Der Chef der US-Seuchenbehörde gibt Tipps zum Überleben bei Zombie-Angriffen. (ARCHIVFOTO: DPA)
Dennoch lag dem obersten Gesundheitsschützer der Weltmacht Nummer 1 viel daran, auf eine ganz besondere und vielbeschwiegene Gefahr aufmerksam zu machen. Unter dem Titel "Abwehrbereitschaft 101" verfasste Khan höchstselbst aufrüttelnde Zeilen zum Thema "Was tun bei Zombieangriffen".

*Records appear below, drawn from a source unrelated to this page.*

Lemma savePolicy_loadPolicy_any_witness :
  let m := {| model := [("p", [("p", {| policy := [["alice"; ""; "read"];
                                                   ["a"; "b"; "c"; "d"; "e"; "f"; "g"]] |})]);
                        ("g", [("g", {| policy := [[]] |})])] |} in
  Map_get (model m) "p" =
    Some [("p", {| policy := [["alice"; ""; "read"]; ["a"; "b"; "c"; "d"; "e"; "f"; "g"]] |})] ∧
  Map_get (model m) "g" = Some [("g", {| policy := [[]] |})] ∧
  ∃ t', savePolicy m emptyTable = (Ok true, t') ∧
        loadPolicy recordingLoader {| model := [] |} t' =
          (Ok {| model := [("p, alice, read", []);
                           ("p, a, b, c, d, e, f", []);
                           ("g, ", [])] |}, t').
Proof.
  intros m. split; [reflexivity|]. split; [reflexivity|].
  destruct (savePolicy_loadPolicy_any recordingLoader m {| model := [] |}
              emptyTable _ _ eq_refl eq_refl) as (t' & Hsave & _ & Hload).
  exists t'. split; [exact Hsave|]. exact Hload.
Defined.

(** ** Further properties of removePolicy *)

Lemma stored_ptype_lookup id ptype rule :
  stored id (savePolicyLine ptype rule) !! "ptype" = Some (Str ptype).
Proof.
  rewrite stored_column by left. unfold getDataValue.
  by rewrite savePolicyLine_ptype.
Qed.

Lemma stored_field_lookup id ptype rule k key :
  vkeys !! k = Some key →
  stored id (savePolicyLine ptype rule) !! key = Some (cell rule k).
Proof.
  intros Hk. rewrite stored_column by (right; by eapply list_elem_of_lookup_2).
  unfold getDataValue, cell. rewrite (savePolicyLine_field _ _ k) by done.
  by destruct (rule !! k).
Qed.

Lemma spec_match_stored ptype (rule : list string) id ptype' (rule' : list string) :
  spec_match ptype rule (stored id (savePolicyLine ptype' rule')) ↔
  ptype' = ptype ∧ ∀ k s, k < 6 → rule !! k = Some s → rule' !! k = Some s.
Proof.
  unfold spec_match. rewrite stored_ptype_lookup, Forall_forall. split.
  - intros [Hp Hall]. split; [congruence|]. intros k s Hk Hs.
    destruct (lookup_lt_is_Some_2 vkeys k Hk) as [key Hkey].
    specialize (Hall (key, s)). simpl in Hall.
    rewrite (stored_field_lookup _ _ _ k) in Hall by done.
    unfold cell in Hall. destruct (rule' !! k).
    + assert (Some (Str s0) = Some (Str s)) as [= ->]; [|done].
      apply Hall, zip_vkeys_lookup. eauto.
    + assert (Some Null = Some (Str s)) as [=].
      apply Hall, zip_vkeys_lookup. eauto.
  - intros [-> Hall]. split; [done|]. intros [key s] Hin.
    apply zip_vkeys_lookup in Hin as [k [Hkey Hs]].
    rewrite (stored_field_lookup _ _ _ k) by done.
    unfold cell. rewrite (Hall k s); [done| |done].
    apply lookup_lt_Some in Hkey. simpl in Hkey. lia.
Qed.

(** X4: [removePolicy(ptype, rule)] deletes a row saved for
    [(ptype', rule')] exactly when the ptypes are equal and [rule'] has the
    elements of [rule] at the first six positions of [rule]; so it also
    deletes the rows of every longer tuple that starts with [rule]: adding
    [rule ++ ext] and then removing [rule] leaves the rows that did not
    match before. *)
Theorem removePolicy_deletes_extensions sec ptype (rule : list string) :
  (∀ id ptype' (rule' : list string),
     spec_match ptype rule (stored id (savePolicyLine ptype' rule')) ↔
     ptype' = ptype ∧ ∀ k s, k < 6 → rule !! k = Some s → rule' !! k = Some s) ∧
  (∀ sec' ext t,
     rows (removePolicy sec ptype rule (addPolicy sec' ptype (rule ++ ext) t).2).2 =
     filter (λ row, ¬ spec_match ptype rule row) (rows t)).
Proof.
  split; [intros; apply spec_match_stored|].
  intros sec' ext t. rewrite removePolicy_run, addPolicy_run. simpl.
  rewrite filter_app, filter_cons_False, filter_nil, app_nil_r; [done|].
  intros Hno. apply Hno, spec_match_stored. split; [done|].
  intros k s _ Hs. by apply lookup_app_l_Some.
Qed.

Lemma removePolicy_deletes_extensions_witness :
  rows (removePolicy "p" "p" ["alice"]
          (addPolicy "p" "p" ["alice"; "data1"; "read"]
             (addPolicy "p" "p" ["bob"; "data2"; "write"] emptyTable).2).2).2 =
  [stored 1 (savePolicyLine "p" ["bob"; "data2"; "write"])].
Proof.
  destruct (removePolicy_deletes_extensions "p" "p" ["alice"]) as [_ Hext].
  rewrite (Hext "p" ["data1"; "read"]). vm_compute. reflexivity.
Defined.

(** X5: when no row of the table matches the pair, [addPolicy] followed by
    [removePolicy] of the same pair gives back the rows the table had; only
    the identifier counter has moved on. *)
Theorem addPolicy_removePolicy_restores sec ptype (rule : list string) t :
  Forall (λ row, ¬ spec_match ptype rule row) (rows t) →
  removePolicy sec ptype rule (addPolicy sec ptype rule t).2 =
  (Ok (), {| rows := rows t; nextId := S (nextId t) |}).
Proof.
  intros Hno. rewrite removePolicy_run, addPolicy_run. simpl.
  rewrite filter_app, filter_cons_False, filter_nil, app_nil_r.
  - by rewrite filter_all.
  - intros Hn. apply Hn, stored_matches.
Qed.

Lemma addPolicy_removePolicy_restores_witness :
  let t := (addPolicy "p" "p" ["bob"; "data2"; "write"] emptyTable).2 in
  Forall (λ row, ¬ spec_match "p" ["alice"; "data1"; "read"] row) (rows t) ∧
  removePolicy "p" "p" ["alice"; "data1"; "read"]
    (addPolicy "p" "p" ["alice"; "data1"; "read"] t).2 =
  (Ok (), {| rows := rows t; nextId := 3 |}).
Proof.
  intros t.
  assert (Hno : Forall (λ row, ¬ spec_match "p" ["alice"; "data1"; "read"] row) (rows t)).
  { apply (bool_decide_unpack _). vm_compute. exact I. }
  split; [exact Hno|].
  exact (addPolicy_removePolicy_restores "p" "p" ["alice"; "data1"; "read"] t Hno).
Defined.

(** X6: [removePolicy] is idempotent, and two [removePolicy] calls give the
    same table in either order. *)
Theorem removePolicy_idempotent_commutes sec1 ptype1 (rule1 : list string)
    sec2 ptype2 (rule2 : list string) t :
  removePolicy sec1 ptype1 rule1 (removePolicy sec1 ptype1 rule1 t).2 =
    removePolicy sec1 ptype1 rule1 t ∧
  removePolicy sec2 ptype2 rule2 (removePolicy sec1 ptype1 rule1 t).2 =
    removePolicy sec1 ptype1 rule1 (removePolicy sec2 ptype2 rule2 t).2.
Proof.
  rewrite !removePolicy_run. simpl. split.
  - do 2 f_equal. rewrite list_filter_filter. apply list_filter_iff. tauto.
  - do 2 f_equal. rewrite !list_filter_filter. apply list_filter_iff. tauto.
Qed.

(** X7: [removePolicy] only deletes: the rows it leaves are rows of the
    table, in their order, the identifier counter is unchanged, and every
    row whose [ptype] is not the given one is still there. *)
Theorem removePolicy_frame sec ptype (rule : list string) t :
  rows (removePolicy sec ptype rule t).2 `sublist_of` rows t ∧
  nextId (removePolicy sec ptype rule t).2 = nextId t ∧
  filter (λ row, row !! "ptype" ≠ Some (Str ptype)) (rows (removePolicy sec ptype rule t).2) =
  filter (λ row, row !! "ptype" ≠ Some (Str ptype)) (rows t).
Proof.
  rewrite removePolicy_run. simpl.
  split; [apply sublist_filter|]. split; [done|].
  rewrite list_filter_filter. apply list_filter_iff.
  intros row. unfold spec_match. tauto.
Qed.
(** A world with one bundle: its description, the document of its tests
    under the identifier [tests_id], and its activity logs. *)
Definition bundle_world (bundle : json) (tests_id : string) (summaries : json)
    (logs : string → res json) : world :=
  {| listdir := λ _, raise OSError;
     getmtime := λ _, raise OSError;
     check_output := λ cmd,
       match cmd with
       | ["xcrun"; "xcresulttool"; "get"; "--path"; _; "--format"; "json"] => ret bundle
       | ["xcrun"; "xcresulttool"; "get"; "--path"; _; "--id"; id; "--format"; "json"] =>
           if bool_decide (id = tests_id) then ret summaries else logs id
       | _ => raise CalledProcessError
       end;
     derived_data := "/Users/me/Library/Developer/Xcode/DerivedData" |}.

(** A bundle of three tests in one suite, each with the same log. *)
Definition sample_run : world :=
  bundle_world (sample_bundle "iPhone13,2" "0~tests" "3") "0~tests"
    (sample_summaries [sample_suite [sample_test "0~a"; sample_test "0~b"; sample_test "0~c"]])
    (λ _, ret (sample_log "T/test()" "12.3456" [sample_group ["1.0"; "2.0"; "3.0"]])).
(** * react_hackernews: the stories reducer, the semi-persistent search term
      and the search form of [src/App.js]

    The JavaScript of [src/App.js] is embedded shallowly:
    - the objects the program handles (stories, the reducer's state, actions)
      are records, and the few places where JavaScript is dynamically typed
      (an action's [type] and [payload], a story's [objectID], the [data]
      field that [STORIES_FETCH_SUCCESS] overwrites with whatever the
      response carried) keep a small type of JavaScript values;
    - [throw] and the [TypeError]s of property access are the [Threw] case of
      a result type;
    - [localStorage] is a finite map from strings to strings;
    - the component [App] with its hooks is a transition system on the page
      and the storage, one step per event. *)

From stdpp Require Import base option list strings gmap.

Open Scope string_scope.

(** ** JavaScript values *)

(** Primitive values.  Numbers are the integers (the identifiers of the
    API are strings; a response body is JSON, which has no NaN); objects
    compared by reference are not needed as identifiers. *)
Inductive prim : Type :=
  | PUndefined
  | PNull
  | PBool (b : bool)
  | PNum (n : Z)
  | PStr (s : string).

#[global] Instance prim_eq_dec : EqDecision prim.
Proof. solve_decision. Defined.

(** [a === b] on primitive values: same type and same value. *)
Definition strict_eq (a b : prim) : bool :=
  match a, b with
  | PUndefined, PUndefined => true
  | PNull, PNull => true
  | PBool x, PBool y => Bool.eqb x y
  | PNum x, PNum y => Z.eqb x y
  | PStr x, PStr y => String.eqb x y
  | _, _ => false
  end.

(** [a !== b] *)
Definition strict_neq (a b : prim) : bool := negb (strict_eq a b).

(** A story as the list and the item row read it: [item.objectID],
    [item.url], [item.title], [item.author], [item.num_comments],
    [item.points].  A record without identifier has [objectID] undefined. *)
Record story : Type := Story {
  objectID : prim;
  title : string;
  story_url : string;
  author : string;
  num_comments : Z;
  points : Z
}.

(** What a payload or the [data] field can hold: a primitive (an action
    without payload has [payload] undefined), an array of story objects
    ([result.data.hits]) or one story (the item of a row).  The elements
    of an array are story objects: an array with a null or undefined
    element, on which [story.objectID] itself would throw, is not among
    these values. *)
Inductive value : Type :=
  | VPrim (p : prim)
  | VArray (l : list story)
  | VObject (s : story).

(** ** Exceptions *)

Inductive exn : Type :=
  | Error       (* [throw new Error()] *)
  | TypeError.  (* a property of undefined or null, a call of a non-function *)

Inductive result (A : Type) : Type :=
  | Returned (a : A)
  | Threw (e : exn).
Arguments Returned {A} a.
Arguments Threw {A} e.

Definition bind {A B : Type} (r : result A) (k : A -> result B) : result B :=
  match r with
  | Returned a => k a
  | Threw e => Threw e
  end.

Notation "x <-! r ; k" := (bind r (fun x => k))
  (at level 100, r at next level, right associativity).

(** [Array.prototype.filter] with a callback that may throw: the callback is
    called on the elements from left to right and the first exception
    leaves the loop; on an empty array it is never called. *)
Fixpoint Array_filter {A : Type} (f : A -> result bool) (l : list A)
  : result (list A) :=
  match l with
  | [] => Returned []
  | x :: l' =>
      keep <-! f x;
      rest <-! Array_filter f l';
      Returned (if keep then x :: rest else rest)
  end.

(** [v.objectID]: a [TypeError] on undefined and null, undefined on the
    other primitives and on arrays, the field on a story. *)
Definition get_objectID (v : value) : result prim :=
  match v with
  | VPrim PUndefined | VPrim PNull => Threw TypeError
  | VPrim _ => Returned PUndefined
  | VArray _ => Returned PUndefined
  | VObject s => Returned (objectID s)
  end.

(** [v.filter(f)]: only arrays have the method; on undefined and null the
    property access throws, on the other values [v.filter] is undefined
    and the call throws. *)
Definition call_filter (v : value) (f : story -> result bool) : result value :=
  match v with
  | VArray l => kept <-! Array_filter f l; Returned (VArray kept)
  | VPrim _ | VObject _ => Threw TypeError
  end.

(** ** The reducer *)

(** [{ data, isLoading, isError }] *)
Record state : Type := State {
  data : value;
  isLoading : bool;
  isError : bool
}.

(** [{ type, payload }] *)
Record action : Type := Action {
  type : prim;
  payload : value
}.
(** The body of the [while] loop. *)
Definition poll_iter (new_data : string) : M ctl :=
  output <- next_output new_data ;;
  if truthy output then
    if PyStr.contains "Login Name:" output then
      u <- assert_str username ;;
      write_channel WUser (u ++ RETURN) ;;
      sleep 1 ;;
      ret (Next EmptyString)
    else if PyStr.contains "Login Password:" output then
      p <- assert_str password ;;
      write_channel WPass (p ++ RETURN) ;;
      ret Break
    else
      sleep 1 ;;
      ret (Next EmptyString)
  else
    sleep 5 ;;
    new_data <- read_channel ;;
    (if negb (truthy new_data) then write_channel WEnter RETURN else ret tt) ;;
    ret (Next new_data).

(** The [while ... else] loop; [fuel] bounds the number of passes. *)
Fixpoint poll_loop (fuel : nat) (start : nat) (new_data : string) : M unit :=
  now <- time ;;
  if (now - start <? login_timeout)%nat then
    match fuel with
    | O => out_of_fuel
    | S fuel' =>
        r <- poll_iter new_data ;;
        match r with
        | Break => ret tt
        | Next new_data' => poll_loop fuel' start new_data'
        end
    end
  else raise (NetmikoTimeoutException timeout_msg).

(** Every pass that does not leave the loop sleeps for at least a tenth
    of a second, so [login_timeout] passes are enough. *)
Definition special_login_handler : M unit :=
  sleep 1 ;;
  start <- time ;;
  poll_loop login_timeout start EmptyString.

(** The trace [d] has no password write, except possibly as its last
    event. *)
Definition password_last (d : list event) : Prop :=
  exists d0 p,
    password = Some p /\
    d = (d0 ++ [EWrite WPass (p ++ RETURN)])%list /\
    count_writes WPass d0 = 0.

End WithSession.

End Poller.

(* ================================================================== *)
(** * CyberPowerOSTelnet *)
(* ================================================================== *)

Module Telnet.

(** ** Option negotiation *)

Definition bytes : Type := list byte.

Fixpoint bytes_eqb (a b : bytes) : bool :=
  match a, b with
  | [], [] => true
  | x :: a', y :: b' => Byte.eqb x y && bytes_eqb a' b'
  | _, _ => false
  end.

(** The constants of [telnetlib]. *)
Definition IAC : bytes := [xff].
Definition DONT : bytes := [xfe].
Definition DO : bytes := [xfd].
Definition WONT : bytes := [xfc].
Definition WILL : bytes := [xfb].
Definition SE : bytes := [xf0].
Definition ECHO : bytes := [x01].
Definition NOOPT : bytes := [x00].

(** A socket is the list of the messages given to [sendall], oldest
    first. *)
Definition socket : Type := list bytes.

Definition sendall (tsocket : socket) (data : bytes) : socket :=
  (tsocket ++ [data])%list.

Definition _process_option (tsocket : socket) (command option : bytes) : socket :=
  if bytes_eqb option ECHO then
    sendall tsocket (IAC ++ DO ++ ECHO)%list
  else if bytes_eqb command DO || bytes_eqb command DONT then
    sendall tsocket (IAC ++ WONT ++ option)%list
  else if bytes_eqb command WILL || bytes_eqb command WONT then
    sendall tsocket (IAC ++ DONT ++ option)%list
  else tsocket.

(** ** Echo normalisation *)

(** [command_echo_read(cmd, read_timeout)].  [search_pattern] is what
    [self._prompt_handler(True)] returns; that method belongs to the base
    connection class.  [read_timeout] is not used by the body. *)
Definition command_echo_read (search_pattern cmd : string) : M string :=
  new_data <- read_channel ;;
  match PyStr.split search_pattern new_data with
  | None => raise ValueError
  | Some lines =>
      if (List.length lines =? 2)%nat
      then ret (cmd ++ PyStr.last_segment lines)
      else ret new_data
  end.

(** ** The login automaton *)

(** How a read/react step, a round or the round loop ends: the function
    returned [return_msg], or it goes on with the transcript so far. *)
Inductive ctl : Type :=
| Returned (return_msg : string)
| Continue (return_msg : string).

(** [try: body except EOFError: handler]. *)
Definition try_eof {A} (body handler : M A) : M A :=
  fun w =>
    match body w with
    | (Raise EOFError, w') => handler w'
    | r => r
    end.

Definition outer_loops : nat := 3.

(** [int(max_loops / outer_loops)] of line 134: the true division of the
    two integers in floating point, then the truncation of the double;
    [None] when the division raises [OverflowError]. *)
Definition compute_inner_loops (max_loops : Z) : option Z :=
  PyNum.int_true_div max_loops (Z.of_nat outer_loops).

Section WithSession.

(** [self.username], [self.password], [self.host] and
    [self.TELNET_RETURN]. *)
Variables (username password : option string) (host TELNET_RETURN : string).

(** The four patterns, each as the test [re.search(pattern, text, flags)]
    makes of a text: [username_pattern] and [pwd_pattern] with [re.I],
    the two prompt terminators with [re.M]. *)
Variables (username_pattern pwd_pattern : string -> bool).
Variables (pri_prompt_terminator alt_prompt_terminator : string -> bool).

Definition login_failed : exn :=
  NetmikoAuthenticationException ("Login failed: " ++ host).

(** The body of the [try] block, up to [i += 1]. *)
Definition login_step (return_msg : string) : M ctl :=
  tick ;;
  output <- read_channel ;;
  let return_msg := return_msg ++ output in
  p <- (if username_pattern output then
          u <- str_add username CR ;;
          write_channel WUser u ;;
          sleep_scaled 10 ;;
          output <- read_channel ;;
          ret (output, return_msg ++ output)
        else ret (output, return_msg)) ;;
  let '(output, return_msg) := p in
  p <- (if pwd_pattern output then
          pw <- assert_str password ;;
          write_channel WPass (pw ++ CR) ;;
          sleep_scaled 30 ;;
          output <- read_channel ;;
          ret (output, return_msg ++ output)
        else ret (output, return_msg)) ;;
  let '(output, return_msg) := p in
  if pri_prompt_terminator output || alt_prompt_terminator output
  then ret (Returned return_msg)
  else ret (Continue return_msg).

(** The [try ... except EOFError] statement. *)
Definition guarded_step (return_msg : string) : M ctl :=
  try_eof (login_step return_msg) (close ;; raise login_failed).

Section Rounds.

(** The local variable [inner_loops], once line 134 has given it its
    value. *)
Variable inner_loops : Z.

(** [while i <= inner_loops]. *)
Fixpoint inner_while (fuel : nat) (i : Z) (return_msg : string) : M ctl :=
  if (i <=? inner_loops)%Z then
    match fuel with
    | O => out_of_fuel
    | S fuel' =>
        r <- guarded_step return_msg ;;
        match r with
        | Returned m => ret (Returned m)
        | Continue m => inner_while fuel' (i + 1) m
        end
    end
  else ret (Continue return_msg).

(** One pass through the body of the [for] loop: the inner loop from
    [i = 1] (the counter is 1 before the first round and is set back to
    1 at the end of each), then the pause.  The write of
    [self.TELNET_RETURN] that the source has at this place is commented
    out. *)
Definition one_round (return_msg : string) : M ctl :=
  r <- inner_while (Z.to_nat inner_loops) 1 return_msg ;;
  match r with
  | Returned m => ret (Returned m)
  | Continue m => sleep_scaled 10 ;; ret (Continue m)
  end.

(** [for _ in range(n)]. *)
Fixpoint outer_for (n : nat) (return_msg : string) : M ctl :=
  match n with
  | O => ret (Continue return_msg)
  | S n' =>
      r <- one_round return_msg ;;
      match r with
      | Returned m => ret (Returned m)
      | Continue m => outer_for n' m
      end
  end.

End Rounds.

(** The statements after the [for] loop. *)
Definition last_try (return_msg : string) : M string :=
  write_channel WEnter TELNET_RETURN ;;
  sleep_scaled 5 ;;
  output <- read_channel ;;
  let return_msg := return_msg ++ output in
  if pri_prompt_terminator output || alt_prompt_terminator output
  then ret return_msg
  else close ;; raise login_failed.

(** [_telnet_login]; the sleeps are recorded as multiples of the delay
    factor that [select_delay_factor] and the [fast_cli] test settle
    on. *)
Definition _telnet_login (max_loops : Z) : M string :=
  sleep_scaled 20 ;;
  match compute_inner_loops max_loops with
  | None => raise OverflowError
  | Some inner_loops =>
      r <- outer_for inner_loops outer_loops EmptyString ;;
      match r with
      | Returned m => ret m
      | Continue m => last_try m
      end
  end.

(** What the round loop leaves in the trace: nothing but reads, credential
    writes and pauses, unless a read met the closed stream; then the close
    follows the failed read, nothing follows the close, and the result is
    the authentication error. *)
Definition round_trace {A} (r : outcome A) (d : list event) : Prop :=
  (r = Raise login_failed /\
   exists d0, d = (d0 ++ [EReadEof; EClose])%list /\ quiet d0)
  \/ (r <> Raise login_failed /\ r <> Raise EOFError /\ quiet d).

End WithSession.

End Telnet.

(* ================================================================== *)
(** * A session for the examples *)
(* ================================================================== *)

Module Example.

(** The tests that [re.search] makes with the default patterns
    [Login Name], [Login Password], [\#\s*$] and [>\s*$], on texts where a
    plain substring test gives the same answer: the texts of the examples
    have the prompts in the letter case of the patterns, and a [#] or [>]
    only before the blanks that end the text. *)
Definition username_search : string -> bool := PyStr.contains "Login Name".
Definition pwd_search : string -> bool := PyStr.contains "Login Password".
Definition pri_search : string -> bool := PyStr.contains "#".
Definition alt_search : string -> bool := PyStr.contains ">".

(** A session of user [admin] with password [secret] on host [pdu], with
    the line terminator CR LF; a round of one attempt. *)
Definition step : string -> M Telnet.ctl :=
  Telnet.login_step (Some "admin") (Some "secret")
    username_search pwd_search pri_search alt_search.


Definition login (max_loops : Z) : M string :=
  Telnet._telnet_login (Some "admin") (Some "secret") "pdu" (CR ++ LF)
    username_search pwd_search pri_search alt_search max_loops.

End Example.

(* ================================================================== *)
(** * What a run shows *)
(* ================================================================== *)

Module Observed.

(** The exception a run ended with, if any. *)
Definition raised {A} (r : outcome A) : option exn :=
  match r with
  | Raise e => Some e
  | _ => None
  end.

(** The texts that the reads of a trace delivered, one after the other. *)
Fixpoint reads_text (d : list event) : string :=
  match d with
  | [] => EmptyString
  | ERead s :: d' => s ++ reads_text d'
  | _ :: d' => reads_text d'
  end.

(** A read that met the closed stream ended the run, as its last event, or
    there was no such read. *)
Definition eof_last (x : option exn) (d : list event) : Prop :=
  (x = Some EOFError /\
   exists d0, d = (d0 ++ [EReadEof])%list /\ count is_eof d0 = 0)
  \/ (x <> Some EOFError /\ count is_eof d = 0).

Section Session.
Variables (username password : option string).

(** A write of the poller: a credential that the session has, or nothing,
    and then [RETURN]. *)
Definition poll_write_ok (RETURN : string) (e : event) : Prop :=
  match e with
  | EWrite WUser s => exists u, username = Some u /\ s = u ++ RETURN
  | EWrite WPass s => exists p, password = Some p /\ s = p ++ RETURN
  | EWrite WEnter s => s = RETURN
  | _ => True
  end.

(** The exceptions of the poller. *)
Definition poll_exn_ok (x : option exn) : Prop :=
  match x with
  | None => True
  | Some e =>
      e = EOFError
      \/ (e = AssertionError /\ (username = None \/ password = None))
      \/ e = NetmikoTimeoutException Poller.timeout_msg
  end.

(** A write of the round loop of the Telnet login: a credential that the
    session has and a carriage return. *)
Definition round_write_ok (e : event) : Prop :=
  match e with
  | EWrite WUser s => exists u, username = Some u /\ s = u ++ CR
  | EWrite WPass s => exists p, password = Some p /\ s = p ++ CR
  | EWrite WEnter _ => False
  | _ => True
  end.

(** The exceptions of the round loop of the Telnet login. *)
Definition round_exn_ok (host : string) (x : option exn) : Prop :=
  match x with
  | None => True
  | Some e =>
      e = Telnet.login_failed host
      \/ (e = TypeError /\ username = None)
      \/ (e = AssertionError /\ password = None)
  end.

(** A write of the whole Telnet login: as in the round loop, or the line
    terminator of the last check. *)
Definition login_write_ok (TELNET_RETURN : string) (e : event) : Prop :=
  match e with
  | EWrite WUser s => exists u, username = Some u /\ s = u ++ CR
  | EWrite WPass s => exists p, password = Some p /\ s = p ++ CR
  | EWrite WEnter s => s = TELNET_RETURN
  | _ => True
  end.

End Session.

(** No occurrence of [sep] in the text [a ++ rest] starts inside [a]. *)
Fixpoint absent_before (sep a rest : string) : bool :=
  match a with
  | EmptyString => true
  | String _ a' => negb (prefix sep (a ++ rest)) && absent_before sep a' rest
  end.

(** The last event of the trace is a read of a text that one of the two
    prompt terminators matches. *)
Definition ends_with_prompt (pri alt : string -> bool) (d : list event) : Prop :=
  exists d0 s, d = (d0 ++ [ERead s])%list /\ pri s || alt s = true.

(** What a stretch [d] of the round loop that started with the transcript
    [rm] and ended with [r] looks like: its writes are credentials, its
    exception is one of the three of the loop, and the transcript it hands
    on or returns is [rm] and all that was read; a returned transcript
    ends with the read of a prompt. *)
Definition round_ok (username password : option string) (host : string)
    (pri alt : string -> bool)
    (rm : string) (r : outcome Telnet.ctl) (d : list event) : Prop :=
  Forall (round_write_ok username password) d
  /\ round_exn_ok username password host (raised r)
  /\ match r with
     | Ok (Telnet.Returned m) =>
         m = rm ++ reads_text d /\ ends_with_prompt pri alt d
     | Ok (Telnet.Continue m) => m = rm ++ reads_text d
     | _ => True
     end.

End Observed.

(* ================================================================== *)
(** * Facts about Python strings *)
(* ================================================================== *)

Module PyStrFacts.
Import PyStr.

Lemma append_nil_r (s : string) : s ++ EmptyString = s.
Proof. induction s as [|c s IH]; simpl; [reflexivity | now rewrite IH]. Qed.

Er rührte damit an ein Tabu, wie die Reaktionen zeigen. Steuerzahler waren empört, dass ein hochbezahlter Beamter Zeit für solchen Unsinn finde. Eltern schimpften, dass Kinder verunsichert würden - wenn eine Bundesbehörde vor herumwankenden Untoten warne, könne ja wohl niemand mehr behaupten, dass es keine Untoten gebe.
Dabei hatte Ali Khan es doch nur gut gemeint mit seiner Ausarbeitung, die tief aus der Geschichte des Zombie-Mythos schöpft, die medizinischen Umstände des Syndroms schildert und mit einer ganzen Latte von praktischen Maßnahmen gegen die Gefahr aus dem Grab endet.
Gut beraten sei, so Ali Khan, wer Wasservorräte habe und eine gewisse Menge an nicht verderblichen Lebensmitteln. Zudem seien Medikamente wichtig, Taschenlampen und ein Erste-Hilfe-Köfferchen. "Wenn Sie das dann nicht wegen eines Zombieangriffes brauchen, hilft es Ihnen auch bei einem Hurrikan".